SUPPLIED DATA

(** [corev1.Secret]. *)
Record Secret := MkSecret {
  sec_Name : string;
  sec_Namespace : string;
  sec_Labels : smap;
  sec_OwnerReferences : list OwnerReference;
  sec_Finalizers : list string;
  sec_Data : option smap;
  sec_StringData : smap;
  sec_CreationTimestamp : Z
}.
#[export] Instance Secret_eq_dec : EqDecision Secret.
Proof. solve_decision. Defined.
Definition set_sec_OwnerReferences (v : list OwnerReference) (r : Secret) : Secret :=
  MkSecret (sec_Name r) (sec_Namespace r) (sec_Labels r) v (sec_Finalizers r) (sec_Data r)
    (sec_StringData r) (sec_CreationTimestamp r).
Definition set_sec_Finalizers (v : list string) (r : Secret) : Secret :=
  MkSecret (sec_Name r) (sec_Namespace r) (sec_Labels r) (sec_OwnerReferences r) v (sec_Data r)
    (sec_StringData r) (sec_CreationTimestamp r).
Definition set_sec_Data (v : option smap) (r : Secret) : Secret :=
  MkSecret (sec_Name r) (sec_Namespace r) (sec_Labels r) (sec_OwnerReferences r) (sec_Finalizers r)
    v (sec_StringData r) (sec_CreationTimestamp r).
Definition set_sec_StringData (v : smap) (r : Secret) : Secret :=
  MkSecret (sec_Name r) (sec_Namespace r) (sec_Labels r) (sec_OwnerReferences r) (sec_Finalizers r)
    (sec_Data r) v (sec_CreationTimestamp r).

(** [batchv1.JobCondition]. *)
Record JobCondition := MkJobCondition {
  jc_Type : string;
  jc_Status : string
}.
#[export] Instance JobCondition_eq_dec : EqDecision JobCondition.
Proof. solve_decision. Defined.
(** [DfsSetting]. *)
Record DfsSetting := MkDfsSetting {
  s_HashVal : string;
  s_FSID : string;
  s_Name : string;
  s_MdsAddr : string;
  s_Source : string;
  s_Storage : string;
  s_FormatOptions : string;
  s_CacheDirs : list string;
  s_ClientConfPath : string;
  s_CachePVCs : list CachePVC;
  s_EmptyDir : option CacheEmptyDir;
  s_CacheInlineVolumes : list CacheInlineVolume;
  s_VolumeId : string;
  s_UniqueId : string;
  s_MountPath : string;
  s_TargetPath : string;
  s_MountOptions : list string;
  s_SubPath : string;
  s_SecretName : string;
  s_Attr : option PodAttr;
  s_SecretKey : string;
  s_SecretKey2 : string;
  s_Token : string;
  s_Passphrase : string;
  s_Envs : smap;
  s_EncryptRsaKey : string;
  s_InitConfig : string;
  s_Configs : smap;
  s_DeletedDelay : string;
  s_CleanCache : bool;
  s_HostPath : list string;
  s_FormatCmd : string;
  s_PV : option PersistentVolume;
  s_PVC : option PersistentVolumeClaim
}.
#[export] Instance DfsSetting_eq_dec : EqDecision DfsSetting.
Proof. solve_decision. Defined.
(* ===== verification/Rely.v ===== *)
(** * Rely: programs that share a world, and critical sections

    [rwp] runs a program against a handler while other threads change the world
    between its calls, as far as a relation allows (a rely condition), and keeps
    an invariant at every instant.  [conc_step] is the interleaving of threads
    that share a world and its mutexes.  [conc_refines] is the reduction
    theorem: threads whose critical sections, run alone up to the rely, take an
    abstract state through the operations of a contract, do so in every
    interleaving, in the order in which they hold the mutex. *)

From S2P Require Import Prelude Objects Effects Config.

(** ** Running with interference *)

Section rwp.
Context {W : Type} (h : handler W) (R : relation W) `{!PreOrder R} (I : W → Prop).

Fixpoint rwp {A} (p : prog A) (w : W) (Q : outcome A → W → Prop) : Prop :=
  ∀ w', R w w' → I w' ∧
    match p with
    | Ret a => Q (Done a) w'
    | Panic m => Q (Panicked m) w'
    | OutOfFuel => Q Diverged w'
    | Vis e k => rwp (k (h _ e w').1) (h _ e w').2 Q
    end.

(** Interference before the first call is already accounted for. *)
Lemma rwp_rely {A} (p : prog A) w w' Q : rwp p w Q → R w w' → rwp p w' Q.
Proof.
  intros Hp Hw. assert (∀ w2, R w' w2 → R w w2) as HR by (intros; by etrans).
  destruct p; cbn [rwp] in *; intros w2 H2; by apply Hp, HR.
Qed.

Lemma rwp_inv {A} (p : prog A) w Q : rwp p w Q → I w.
Proof. intros Hp. destruct p; cbn [rwp] in *; by apply Hp. Qed.

Lemma rwp_mono {A} (p : prog A) w (Q Q' : outcome A → W → Prop) :
  (∀ o w, Q o w → Q' o w) → rwp p w Q → rwp p w Q'.
Proof.
  intros HQ. revert w. induction p as [a|X e k IH|m|]; intros w Hp; cbn [rwp] in *; intros w' Hw;
    (destruct (Hp w' Hw) as [Hi H]; split; [done|]); auto.
Qed.

Lemma rwp_bind {A B} (p : prog A) (f : A → prog B) w (Q : outcome B → W → Prop) :
  rwp p w (λ o w', match o with
    | Done a => rwp (f a) w' Q
    | Panicked m => Q (Panicked m) w'
    | Diverged => Q Diverged w' end) →
  rwp (bind p f) w Q.
Proof.
  revert w. induction p as [a|X e k IH|m|]; intros w Hp; cbn [rwp bind] in *; [|intros w' Hw..].
  - by apply (Hp w).
  - destruct (Hp w' Hw) as [Hi H]. split; [done|]. by apply IH.
  - by apply Hp.
  - by apply Hp.
Qed.
(* ===== verification/Kubelet.v ===== *)
(** * Kubelet: the client of the kubelet ([src/pkg/k8sclient/kubelet_client.go])

    The client asks the kubelet of the node for its pods over HTTPS.  What
    client-go makes of a transport configuration, and the requests, are events. *)

From S2P Require Import Prelude GoStrings GoNum GoTime Objects Effects Config Demo.

Definition defaultKubeletTimeout : Z := 10.
Definition serviceAccountTokenFile : string := "/var/run/secrets/kubernetes.io/serviceaccount/token".

(** [KubeletClientConfig] with its embedded [TLSClientConfig]. *)
Record KubeletClientConfig := MkKubeletConfig {
  kcc_Address : string;
  kcc_Port : Z;
  kcc_ServerName : string;
  kcc_Insecure : bool;
  kcc_CertFile : string; kcc_KeyFile : string; kcc_CAFile : string;
  kcc_CertData : string; kcc_KeyData : string; kcc_CAData : string;
  kcc_BearerToken : string;
  kcc_HTTPTimeout : Z
}.

Section kubelet.
Context `{X : !Ext}.

Definition set_insecure (c : transport_Config) : transport_Config :=
  MkTransport (t_CAFile c) (t_CAData c) (t_CertFile c) (t_CertData c) (t_KeyFile c) (t_KeyData c)
              true (t_BearerToken c).

Definition transportConfig (c : KubeletClientConfig) : transport_Config :=
  let cfg := MkTransport (kcc_CAFile c) (kcc_CAData c) (kcc_CertFile c) (kcc_CertData c)
                         (kcc_KeyFile c) (kcc_KeyData c) false (kcc_BearerToken c) in
  if negb (HasCA cfg) then set_insecure cfg else cfg.

(** The configuration without a check of the server's certificate. *)
Definition skip_verify (c : transport_Config) : transport_Config :=
  MkTransport "" "" (t_CertFile c) (t_CertData c) (t_KeyFile c) (t_KeyData c) true (t_BearerToken c).

Definition makeTransport (config : KubeletClientConfig) (insecureSkipTLSVerify : bool)
    : prog (result (round_tripper * transport_Config)) :=
  let preTLSConfig := transportConfig config in
  let preTLSConfig := if insecureSkipTLSVerify then skip_verify preTLSConfig else preTLSConfig in
  tlsConfig <-? call (TLSConfigFor preTLSConfig) ;;
  let rt := if tlsConfig : bool then TLSTransport preTLSConfig else DefaultTransport in
  check? call (HTTPWrappersForConfig (transportConfig config) rt) ;;
  Ret (Ok (rt, transportConfig config)).

(** The token of the service account, when there is no client certificate. *)
Definition client_token (cert key : string) : prog (result string) :=
  if decide (cert = "" ∧ key = "") then
    r <- call (ReadFile serviceAccountTokenFile) ;;
    Ret match r with
        | Ok token => Ok token
        | Err e => Err (ErrNew ("in cluster mode, find token failed: " +:+ error_text e))
        end
  else Ret (Ok "").

Definition kubelet_timeout : prog (result Z) :=
  set <- call (Getenv "KUBELET_TIMEOUT") ;;
  if decide (set ≠ "") then
    s <- call (Getenv "KUBELET_TIMEOUT") ;;
    Ret match Atoi s with
        | Ok n => Ok n
        | Err e => Err (ErrNew ("got error when parsing kubelet timeout: " +:+ error_text e))
        end
  else Ret (Ok defaultKubeletTimeout).

Definition NewKubeletClient (host : string) (port : Z) : prog (result KubeletClient) :=
  kubeletClientCert <- call (Getenv "KUBELET_CLIENT_CERT") ;;
  kubeletClientKey <- call (Getenv "KUBELET_CLIENT_KEY") ;;
  token <-? client_token kubeletClientCert kubeletClientKey ;;
  kubeletTimeout <-? kubelet_timeout ;;
  let config := MkKubeletConfig host port "kubelet" true kubeletClientCert kubeletClientKey ""
                                "" "" "" token (i64 (kubeletTimeout * Second)) in
  trans <-? makeTransport config (kcc_Insecure config) ;;
  Ret (Ok (MkKubeletClient (kcc_Address config) (kcc_Port config) trans.1 trans.2
                           (kcc_HTTPTimeout config))).

(** [GetNodeRunningPods]; a document [null] gives a nil list without an error. *)
Definition GetNodeRunningPods (kc : KubeletClient) : prog (result (option (list Pod))) :=
  check? call (HttpGet kc ("https://" +:+ kc_host kc +:+ ":" +:+ Itoa (kc_port kc) +:+ "/pods/")) ;;
  body <-? call ReadBody ;;
  if decide (body = "Unauthorized") then Ret (Err (ErrNew "unauthorized"))
  else Ret (UnmarshalPodList body).

(** ** What a client is *)

(** The credentials of a client: either the token of the service account, read
    from its file, or the certificate or key that the environment names, never
    both. *)
Definition kubelet_credentials (kc : KubeletClient) (tr : trace) : Prop :=
  let a := kc_auth kc in
  (t_CertFile a = "" ∧ t_KeyFile a = "" ∧
   happened (λ Y e, match e in event Y return Y → Prop with
                    | ReadFile f => λ r, f = serviceAccountTokenFile ∧ r = Ok (t_BearerToken a)
                    | _ => λ _, False end) tr) ∨
  (t_BearerToken a = "" ∧ (t_CertFile a ≠ "" ∨ t_KeyFile a ≠ "")).

Definition unverified (rt : round_tripper) : Prop :=
  match rt with
  | TLSTransport c => t_Insecure c = true ∧ t_CAFile c = "" ∧ t_CAData c = ""
  | DefaultTransport => True
  end.

(** The rest of the construction, after the credentials. *)
Lemma client_rest cert key token host port tr :
  wp any_env
    (kubeletTimeout <-? kubelet_timeout ;;
     let config := MkKubeletConfig host port "kubelet" true cert key "" "" "" "" token
                     (i64 (kubeletTimeout * Second)) in
     trans <-? makeTransport config (kcc_Insecure config) ;;
     Ret (Ok (MkKubeletClient (kcc_Address config) (kcc_Port config) trans.1 trans.2
                              (kcc_HTTPTimeout config)))) tr
    (λ o tr', ∀ kc, o = Done (Ok kc) → ((∃ new, tr' = new ++ tr) ∧
       kc_host kc = host ∧ kc_port kc = port ∧ unverified (kc_base kc)) ∧
       t_CertFile (kc_auth kc) = cert ∧ t_KeyFile (kc_auth kc) = key ∧ t_BearerToken (kc_auth kc) = token).
Proof.
  apply wp_bind. eapply wp_mono; [|apply wp_suffix]. intros [[n|e]|m|] tr' [new ->]; try done.
  unfold makeTransport. cbn [call bind wp]. intros [b|e] _; [|done]. cbn [call bind wp].
  intros [e|] _; [done|]. intros kc [= <-]. unfold transportConfig. rewrite HasCA_spec. cbn.
  split_and!; try done; [|by destruct b]. by eexists (_ :: _ :: new).
Qed.

(** The client talks to the address it was made for, with one kind of
    credentials, and whatever its configuration, it never checks the
    certificate of the kubelet: the transport it uses, when it has settings of
    its own, accepts any and knows no authority. *)
Theorem NewKubeletClient_ok host port :
  wp any_env (NewKubeletClient host port) [] (λ o tr, ∀ kc, o = Done (Ok kc) →
    kc_host kc = host ∧ kc_port kc = port ∧ kubelet_credentials kc tr ∧
    unverified (kc_base kc)).
Proof.
  unfold NewKubeletClient. cbn [call bind wp]. intros cert _ key _. unfold client_token.
  case_decide as Hc; cbn [call bind wp].
  - intros [token|e] _; cbn [bind wp]; [|done]. eapply wp_mono; [|apply client_rest].
    intros o tr H kc E. destruct (H kc E) as [([new ->] & Hh & Hp & Hu) (H1 & H2 & H3)].
    split_and!; [done|done| |done]. left. rewrite H1, H2, H3. split_and!; [apply Hc..|].
    apply Exists_app. right. by left.
  - eapply wp_mono; [|apply client_rest]. intros o tr H kc E.
    destruct (H kc E) as [(_ & Hh & Hp & Hu) (H1 & H2 & H3)]. split_and!; [done|done| |done].
    right. rewrite H1, H2, H3. split; [done|]. destruct (decide (cert = "")); [|by left].
    right. naive_solver.
Qed.
End kubelet.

TASK GOAL
Every line above that contains the word "configuration" should be reported.

SOLVED PROBLEM
    client-go makes of a transport configuration, and the requests, are events. *)
(** The configuration without a check of the server's certificate. *)
    credentials, and whatever its configuration, it never checks the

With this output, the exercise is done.